Scott Walker's chief spokesperson, Cullen Werwie, has been granted immunity in an ongoing John Doe investigation:
Gov. Scott Walker's chief spokesman has been granted immunity in the ongoing John Doe investigation of the governor's current and former aides, it was learned Friday.
Former Waukesha County Judge Neal Nettesheim, who is overseeing the secret criminal probe, said he had granted immunity to three people, including Cullen Werwie, spokesman for Walker, in this part of the case. Last year, Werwie joined Walker's campaign after the September primary and stayed with it through the transition before joing the Walker administration in January."No comment, " Werwie said when reached late Friday.
Two others were granted immunity, including the chairwoman of the southwest surburban branch of the Milwaukee County Republican Party.
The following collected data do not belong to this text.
Lemma score_all_reachable (calls : list (string * string)) :
  forall start : RBM_object expr nat * world expr,
    consistent (fst start) -> reachable (snd start) ->
    consistent (fst (score_all calls start)) /\
    reachable (snd (score_all calls start)).
Proof.
  induction calls as [| [u i] calls IH]; intros [self w] Hc Hr;
    [split; assumption |].
  cbn [fst snd] in Hc, Hr.
  unfold score_all. cbn [fold_left fst snd].
  pose proof (@reach_get_score expr _ nat _ self u i w Hr Hc) as Hr'.
  destruct (get_score self u i w) as [[[s self'] | e] w'] eqn:E.
  - apply IH; [| exact Hr'].
    exact (@get_score_consistent expr _ nat _ self self' u i w w' s Hc E).
  - apply IH; assumption.
Qed.

Lemma late_run_reachable : reachable (snd late_run).
Proof.
  apply score_all_reachable; apply score_all_reachable.
  - exact many_users_object_consistent.
  - apply reach_empty.
  - exact many_users_object_consistent.
  - apply reach_empty.
Qed.

(** A full cache.  After one score for each of 1001 users the cache
    holds 1000 vectors: that of the first user, the least recently used
    one, was dropped when the last was stored, and that of the second
    is there.  Each of the 1001 scores took one Gibbs step of three
    draws.  The further score of the second user is a hit and draws
    nothing; a further score of the first user takes a new Gibbs
    step. *)
Example full_cache_drops_least_recent :
  length (cache (snd full_run)) = maxsize /\
  cache_find (cache (snd full_run)) (0, user_name 0) = None /\
  cache_find (cache (snd full_run)) (0, user_name 1) <> None /\
  option_map theano_rng (rbm (fst full_run)) = Some (3 * 1001) /\
  hd_error (events (snd late_run)) = Some (Hit (0, user_name 1)) /\
  option_map theano_rng (rbm (fst late_run)) = Some (3 * 1001) /\
  count_runs (0, user_name 1) (events (snd late_run)) = 1 /\
  option_map theano_rng
             (rbm (fst (score_all [(user_name 0, "i")] late_run)))
  = Some (3 * 1001 + 3) /\
  count_runs (0, user_name 0)
             (events (snd (score_all [(user_name 0, "i")] late_run))) = 2.
Proof. vm_compute. split_all; try reflexivity. discriminate. Qed.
This investigation has previously involved an FBI raid at the home of a top aide to Scott Walker. The aide, Cynthia Archer, is an extremely high-up Walker functionary:
Until very recently, Archer was Deputy Secretary of Administration (DOA) under Secretary Mike Huebsch. In Wisconsin, Huebsch is the second most powerful man in state government after the governor. The DOA not only runs the state, it was the chief architect of Scott Walker's budget and "budget repair bill," which stripped state workers of the collective bargaining rights. But even before this key post, Archer was a Walker loyalist and essential sidekick. Archer served as the head of the Milwaukee County Department of Administration when Walker was County Executive. This longstanding relationship set her up as a rare person who never had to knock on the governor's office door before she walked in, according to capitol observers. She has been compared to Susan Goodwin, Governor Jim Doyle's chief of staff who played an outsized role in state politics during his time in office.
Because this is a John Doe investigation, very little is still known about it. Still, as the number of Walker officials involved in the investigation increases, so does the potential explosiveness of what it will eventually reveal.
Can anything good come out of Waukesha, famous for stealing elections? I'd be a little doubtful about this, more likely to be a ploy through the looking glass.